The chair of the Inquiry Baroness Heather Hallett said that in 2019, the belief that the UK was one of the ‘best-prepared countries in the world’ to respond to a pandemic was ‘dangerously mistaken’

One of its conclusions stated that “If we had been better prepared, we could have avoided some of the massive financial, economic and human cost of the Covid-19 pandemic”

Despite planning for an influenza outbreak, our preparedness and resilience was not adequate for the global pandemic that occurred

The report found that emergency planning was complicated by the many institutions and structures involved and that the approach to risk assessment was flawed, resulting in inadequate planning to manage and prevent risks, and respond to them effectively

The report also said that the government’s outdated pandemic strategy, developed in 2011, was not flexible enough to adapt when faced with the pandemic in 2020 and that emergency planning failed to put enough consideration into existing health and social inequalities and local authorities and volunteers were not adequately engaged

There was, they say, a failure to fully learn from past civil emergency exercises and outbreaks of disease and there was a lack of attention to the systems that would help test, trace, and isolate.

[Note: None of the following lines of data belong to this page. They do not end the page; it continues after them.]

(** The argument is [unknown] in the source; [None] is [null] or [undefined]
    and [Some s] the result of its [toString()]. *)
Definition parseHttpStatusCodeRules (input : option jsstr)
    : ParsedHttpStatusCodeRules :=
  let raw := trim (opt_or input []) in
  if negb (nonempty raw) then mkParsed true [] [] [] [] else
  let segments := split_trim COMMA (sanitize raw) in
  let '(rs, invalid) := classify segments in
  match invalid with
  | _ :: _ => mkParsed false [] [] raw invalid
  | [] =>
      let merged := mergeRanges rs in
      let toks := map tokenOf merged in
      mkParsed true merged toks (join [COMMA] toks) []
  end.

(** ** Coverage and the canonical form *)

Definition covers (r : StatusCodeRange) (code : Z) : Prop := start r <= code <= end_ r.
Definition covered (rs : list StatusCodeRange) (code : Z) : Prop :=
  ∃ r, r ∈ rs ∧ covers r code.

(** A range as the parser builds it. *)
Definition valid_range (r : StatusCodeRange) : Prop :=
  100 <= start r ∧ start r <= end_ r ∧ end_ r <= 599.

(** Every range lies strictly after the one before it, with a code between
    the two that neither covers. *)
Definition separated (a b : StatusCodeRange) : Prop := end_ a + 1 < start b.

Definition canonical (rs : list StatusCodeRange) : Prop :=
  StronglySorted separated rs ∧ Forall valid_range rs.

#[global] Instance compareRange_order : CmpOrder compareRange.
Proof.
  split; unfold compareRange; [intros x y|intros x y z];
    repeat case_match; bool_hyps; rewrite ?Z.eqb_eq, ?Z.eqb_neq in *; lia.
Qed.

(** ** Reading a token *)

Lemma isValidCode_true c : isValidCode c = true ↔ 100 <= c <= 599.
Proof. unfold isValidCode. rewrite andb_true_iff, !Z.leb_le. lia. Qed.

Lemma parseToken_valid t r : parseToken t = Some r → valid_range r.
Proof.
  unfold parseToken, valid_range. intros H. repeat case_match; simplify_eq/=;
    bool_hyps; rewrite ?isValidCode_true, ?Z.ltb_ge in *; lia.
Qed.

Lemma isNumber_string_of_N n : isNumber (string_of_N n) = true.
Proof.
  unfold isNumber. apply andb_true_iff. split.
  - pose proof (string_of_N_not_nil n). by destruct (string_of_N n).
  - apply forallb_forall. intros c Hc%list_elem_of_In.
    pose proof (string_of_N_digits n) as H. rewrite Forall_forall in H. auto.
Qed.

Lemma string_of_Z_nonneg z : 0 <= z → string_of_Z z = string_of_N (Z.to_N z).
Proof. intros. unfold string_of_Z. destruct (Z.ltb_spec z 0); [lia|]. f_equal. lia. Qed.

Lemma parseInt_string_of_Z z : 0 <= z → parseInt (string_of_Z z) = z.
Proof.
  intros. rewrite string_of_Z_nonneg by done. unfold parseInt.
  rewrite string_of_N_value. lia.
Qed.

Lemma digit_not_mem (d : jschar) s :
  is_digit d = false → Forall (λ c, is_digit c = true) s → d ∉ s.
Proof. intros Hd Hs Hin. rewrite Forall_forall in Hs. specialize (Hs _ Hin). congruence. Qed.

Lemma dash_not_digit n : DASH ∉ string_of_N n.
Proof. apply digit_not_mem; [done|apply string_of_N_digits]. Qed.

(** The characters of a printed range: digits, and one dash at most. *)
Lemma tokenOf_chars r : valid_range r →
  Forall (λ c, is_digit c = true ∨ c = DASH) (tokenOf r) ∧ tokenOf r ≠ [].
Proof.
  intros [? [? ?]]. unfold tokenOf. rewrite !string_of_Z_nonneg by lia.
  assert (∀ n, Forall (λ c, is_digit c = true ∨ c = DASH) (string_of_N n)) as Hd.
  { intros n. eapply Forall_impl; [apply string_of_N_digits|]. tauto. }
  case_match; [auto using string_of_N_not_nil|]. split.
  - rewrite !Forall_app. split_and!; auto.
  - pose proof (string_of_N_not_nil (Z.to_N (start r))).
    by destruct (string_of_N (Z.to_N (start r))).
Qed.

Lemma tokenOf_no_ws r : valid_range r → Forall (λ c, is_ws c = false) (tokenOf r).
Proof.
  intros Hr. eapply Forall_impl; [apply (tokenOf_chars r Hr)|].
  intros c [Hc| ->]; [by apply is_digit_not_ws|done].
Qed.

Lemma tokenOf_not_mem d r :
  is_digit d = false → d ≠ DASH → valid_range r → d ∉ tokenOf r.
Proof.
  intros Hd Hne Hr Hin. destruct (tokenOf_chars r Hr) as [H _].
  rewrite Forall_forall in H. destruct (H _ Hin); congruence.
Qed.

Lemma includes_single c s : includes [c] s = true ↔ c ∈ s.
Proof.
  rewrite includes_spec. split.
  - intros (s1 & s2 & ->). set_solver.
  - intros (s1 & s2 & ->)%list_elem_of_split. by exists s1, s2.
Qed.

(** A printed range is read back as itself. *)
Lemma parseToken_tokenOf r : valid_range r → parseToken (tokenOf r) = Some r.
Proof.
  intros Hr. unfold parseToken. pose proof (tokenOf_no_ws r Hr) as Hws.
  rewrite (trimmed_no_ws _ Hws), (strip_ws_id _ Hws).
  destruct (tokenOf_chars r Hr) as [_ Hne].
  destruct (nonempty (tokenOf r)) eqn:Hn; [|by destruct (tokenOf r)]. simpl. clear Hn Hne Hws.
  destruct Hr as (H1 & H2 & H3). unfold tokenOf.
  destruct (Z.eqb_spec (start r) (end_ r)) as [He|Hne].
  - rewrite string_of_Z_nonneg by lia.
    destruct (includes [DASH] _) eqn:Hi.
    { apply includes_single in Hi. by apply dash_not_digit in Hi. }
    rewrite isNumber_string_of_N. simpl.
    rewrite <- string_of_Z_nonneg, parseInt_string_of_Z by lia.
    rewrite (proj2 (isValidCode_true _)) by lia. simpl.
    rewrite He at 2. by destruct r.
  - rewrite (proj2 (includes_single _ _)) by set_solver.
    rewrite !string_of_Z_nonneg by lia. change ([DASH] ++ ?s) with (DASH :: s).
    rewrite split_on_app by apply dash_not_digit.
    rewrite (split_on_none DASH) by apply dash_not_digit.
    rewrite !isNumber_string_of_N. simpl.
    rewrite <- !string_of_Z_nonneg, !parseInt_string_of_Z by lia.
    rewrite !(proj2 (isValidCode_true _)) by lia. simpl.
    destruct (Z.ltb_spec (end_ r) (start r)); [lia|]. by destruct r.
Qed.

Lemma classify_spec segs :
  (classify segs).1 = omap parseToken segs ∧
  (classify segs).2 = filter (λ s, parseToken s = None) segs.
Proof.
  induction segs as [|s l [IH1 IH2]]; [done|].
  simpl. destruct (classify l) as [rs bad]. simpl in *. rewrite filter_cons.
  destruct (parseToken s) eqn:E; simpl; by subst.
Qed.

Lemma classify_tokens rs :
  Forall valid_range rs → classify (map tokenOf rs) = (rs, []).
Proof.
  induction 1 as [|r rs Hr _ IH]; simpl; [done|].
  by rewrite IH, parseToken_tokenOf.
Qed.

(** ** Merging *)

Lemma covered_cons r rs c : covered (r :: rs) c ↔ covers r c ∨ covered rs c.
Proof. unfold covered. set_solver. Qed.

Lemma covered_perm rs rs' c : rs ≡ₚ rs' → covered rs c ↔ covered rs' c.
Proof. intros H. unfold covered. by setoid_rewrite H. Qed.

(** The accumulator of the [reduce], last range first. *)
Definition merged_ok (m : list StatusCodeRange) : Prop :=
  StronglySorted (flip separated) m ∧ Forall valid_range m.

Lemma mergeStep_ok m r lo :
  merged_ok m → valid_range r → lo <= start r →
  (∀ x, x ∈ m → start x <= lo) →
  merged_ok (mergeStep m r) ∧
  (∀ x, x ∈ mergeStep m r → start x <= start r) ∧
  (∀ c, covered (mergeStep m r) c ↔ covered m c ∨ covers r c).
Proof.
  intros [Hs Hv] Hr Hlo Hm. destruct m as [|l m]; simpl.
  { split; [split; auto using SSorted_cons, SSorted_nil|]. split.
    - intros x Hx%list_elem_of_singleton. subst. lia.
    - intros c. rewrite covered_cons. tauto. }
  apply StronglySorted_cons in Hs as [Hl Hs]. apply Forall_cons in Hv as [Hvl Hv].
  pose proof (Hm l (list_elem_of_here _ _)) as Hll.
  rewrite Forall_forall in Hl. unfold valid_range, covers, flip, separated in *.
  destruct (Z.ltb_spec (end_ l + 1) (start r)) as [Hlt|Hge]; (split; [|split]).
  - split; [|by constructor; [|constructor]]. constructor; [by constructor; [|apply Forall_forall]|].
    constructor; [unfold flip, separated; lia|]. apply Forall_forall. intros x Hx.
    specialize (Hl _ Hx). unfold flip, separated. lia.
  - intros x Hx. apply elem_of_cons in Hx as [->|Hx]; [lia|]. specialize (Hm _ Hx). lia.
  - intros c. rewrite covered_cons. unfold covers. tauto.
  - split; [constructor; [done|]|constructor; [unfold valid_range; simpl; lia|done]].
    apply Forall_forall. intros x Hx. apply (Hl x Hx).
  - intros x Hx. apply elem_of_cons in Hx as [->|Hx]; simpl; [lia|].
    specialize (Hm x ltac:(set_solver)). lia.
  - intros c. rewrite !covered_cons. unfold covers. simpl.
    destruct (Z.max_spec (end_ l) (end_ r)) as [[? ->]|[? ->]]; intuition lia.
Qed.

Lemma foldl_mergeStep_ok rs m lo :
  StronglySorted (λ a b, start a <= start b) rs → Forall valid_range rs →
  (∀ x, x ∈ rs → lo <= start x) → (∀ x, x ∈ m → start x <= lo) → merged_ok m →
  merged_ok (foldl mergeStep m rs) ∧
  ∀ c, covered (foldl mergeStep m rs) c ↔ covered m c ∨ covered rs c.
Proof.
  intros Hs. revert m lo. induction Hs as [|r rs _ IH Hr]; intros m lo Hv Hlo Hm Hok.
  { split; [done|]. intros c. unfold covered. set_solver. }
  apply Forall_cons in Hv as [Hvr Hv]. rewrite Forall_forall in Hr.
  destruct (mergeStep_ok m r lo) as (Hok' & Hle & Hcov); auto; [set_solver|].
  destruct (IH (mergeStep m r) (start r)) as [Hok'' Hcov']; auto.
  split; [done|]. intros c. simpl. rewrite Hcov', Hcov, covered_cons. tauto.
Qed.

Lemma merged_ok_reverse m : merged_ok m → canonical (reverse m).
Proof.
  intros [Hs Hv]. split; [|by apply Forall_reverse]. clear Hv.
  induction Hs as [|x m Hs IH Hx]; [constructor|].
  rewrite reverse_cons. apply StronglySorted_app_2; [|done|by repeat constructor].
  intros a b Ha Hb. apply list_elem_of_singleton in Hb as ->.
  rewrite elem_of_reverse in Ha. rewrite Forall_forall in Hx. by apply Hx.
Qed.

Lemma mergeRanges_spec rs :
  Forall valid_range rs →
  canonical (mergeRanges rs) ∧ ∀ c, covered (mergeRanges rs) c ↔ covered rs c.
Proof.
  intros Hv. unfold mergeRanges.
  destruct (foldl_mergeStep_ok (js_sort compareRange rs) [] 0) as [Hok Hcov].
  - eapply StronglySorted_impl; [|apply (js_sort_sorted compareRange)].
    intros x y. unfold cmp_le, compareRange. case_match; bool_hyps;
      rewrite ?Z.eqb_eq, ?Z.eqb_neq in *; lia.
  - by rewrite js_sort_perm.
  - intros x Hx. rewrite elem_of_js_sort in Hx. rewrite Forall_forall in Hv.
    destruct (Hv _ Hx). lia.
  - set_solver.
  - by repeat constructor.
  - split; [by apply merged_ok_reverse|]. intros c.
    rewrite (covered_perm _ _ c (reverse_Permutation _)), Hcov.
    rewrite (covered_perm _ _ c (js_sort_perm _ _)). unfold covered. set_solver.
Qed.

(** Two canonical lists that cover the same codes are equal. *)
Lemma canonical_unique a b :
  canonical a → canonical b → (∀ c, covered a c ↔ covered b c) → a = b.
Proof.
  intros [Ha Hva]. revert b Hva.
  induction Ha as [|r a Ha IH Hr]; intros b Hva [Hb Hvb] Hab.
  - destruct b as [|s b]; [done|]. apply Forall_cons in Hvb as [[? [? ?]] _].
    destruct (proj2 (Hab (start s))) as (x & Hx & _); [|set_solver].
    apply covered_cons. left. unfold covers. lia.
  - apply Forall_cons in Hva as [Hvr Hva].
    destruct Hb as [|s b Hb Hs].
    { destruct (proj1 (Hab (start r))) as (x & Hx & _); [|set_solver].
      apply covered_cons. left. unfold covers, valid_range in *. lia. }
    apply Forall_cons in Hvb as [Hvs Hvb].
    rewrite Forall_forall in Hr, Hs, Hva, Hvb.
    (* the codes after the heads *)
    assert (∀ c, covered a c → end_ r + 1 < c) as Hca.
    { intros c (x & Hx & Hc). specialize (Hr _ Hx). unfold separated, covers in *. lia. }
    assert (∀ c, covered b c → end_ s + 1 < c) as Hcb.
    { intros c (x & Hx & Hc). specialize (Hs _ Hx). unfold separated, covers in *. lia. }
    setoid_rewrite covered_cons in Hab. unfold covers, valid_range in *.
    assert (start r = start s).
    { destruct (Hab (start r)) as [H1 _], (Hab (start s)) as [_ H2].
      destruct H1 as [?|?%Hcb], H2 as [?|?%Hca]; lia. }
    assert (end_ r = end_ s).
    { destruct (Hab (end_ s + 1)) as [H1 _], (Hab (end_ r + 1)) as [_ H2].
      destruct (Z.lt_trichotomy (end_ r) (end_ s)) as [?|[?|?]]; [|done|].
      - destruct H2 as [?|?%Hca]; lia.
      - destruct H1 as [?|?%Hcb]; lia. }
    f_equal; [destruct r, s; simpl in *; congruence|].
    apply IH; [by apply Forall_forall|by split; [|apply Forall_forall]|].
    intros c. split; intros Hc.
    + destruct (proj1 (Hab c) (or_intror Hc)) as [?|?]; [|done].
      specialize (Hca _ Hc). lia.
    + destruct (proj2 (Hab c) (or_intror Hc)) as [?|?]; [|done].
      specialize (Hcb _ Hc). lia.
Qed.

Lemma mergeRanges_canonical rs : canonical rs → mergeRanges rs = rs.
Proof.
  intros H. apply canonical_unique; [|done|]; by apply mergeRanges_spec, H.
Qed.

(** ** Properties of the parser *)

Lemma parse_nonempty input :
  nonempty (trim (opt_or input [])) = true →
  parseHttpStatusCodeRules input =
  let raw := trim (opt_or input []) in
  let segs := split_trim COMMA (sanitize raw) in
  match filter (λ s, parseToken s = None) segs with
  | [] =>
      let merged := mergeRanges (omap parseToken segs) in
      mkParsed true merged (map tokenOf merged)
        (join [COMMA] (map tokenOf merged)) []
  | bad => mkParsed false [] [] raw bad
  end.
Proof.
  intros Hne. unfold parseHttpStatusCodeRules. rewrite Hne. simpl.
  destruct (classify_spec (split_trim COMMA (sanitize (trim (opt_or input []))))) as [H1 H2].
  destruct (classify _) as [rs bad]. simpl in *. rewrite <- H1, <- H2. by destruct bad.
Qed.

Lemma omap_parseToken_valid segs : Forall valid_range (omap parseToken segs).
Proof.
  apply Forall_forall. intros r (s & _ & Hs)%list_elem_of_omap.
  by eapply parseToken_valid.
Qed.

Lemma parse_ranges_canonical input :
  canonical (ranges (parseHttpStatusCodeRules input)).
Proof.
  destruct (nonempty (trim (opt_or input []))) eqn:Hne.
  - rewrite parse_nonempty by done. simpl. case_match; simpl; [|by repeat constructor].
    apply mergeRanges_spec, omap_parseToken_valid.
  - unfold parseHttpStatusCodeRules. rewrite Hne. by repeat constructor.
Qed.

Policy documents were found to be outdated, involved complicated rules and procedures which can cause long delays, were full of jargon and were overly complex

Ministers, who are often without specialised training in civil contingencies, did not receive a broad enough range of scientific advice and often failed to challenge the advice they did get while advisers lacked freedom and autonomy to express differing opinions, which led to a lack of diverse perspectives.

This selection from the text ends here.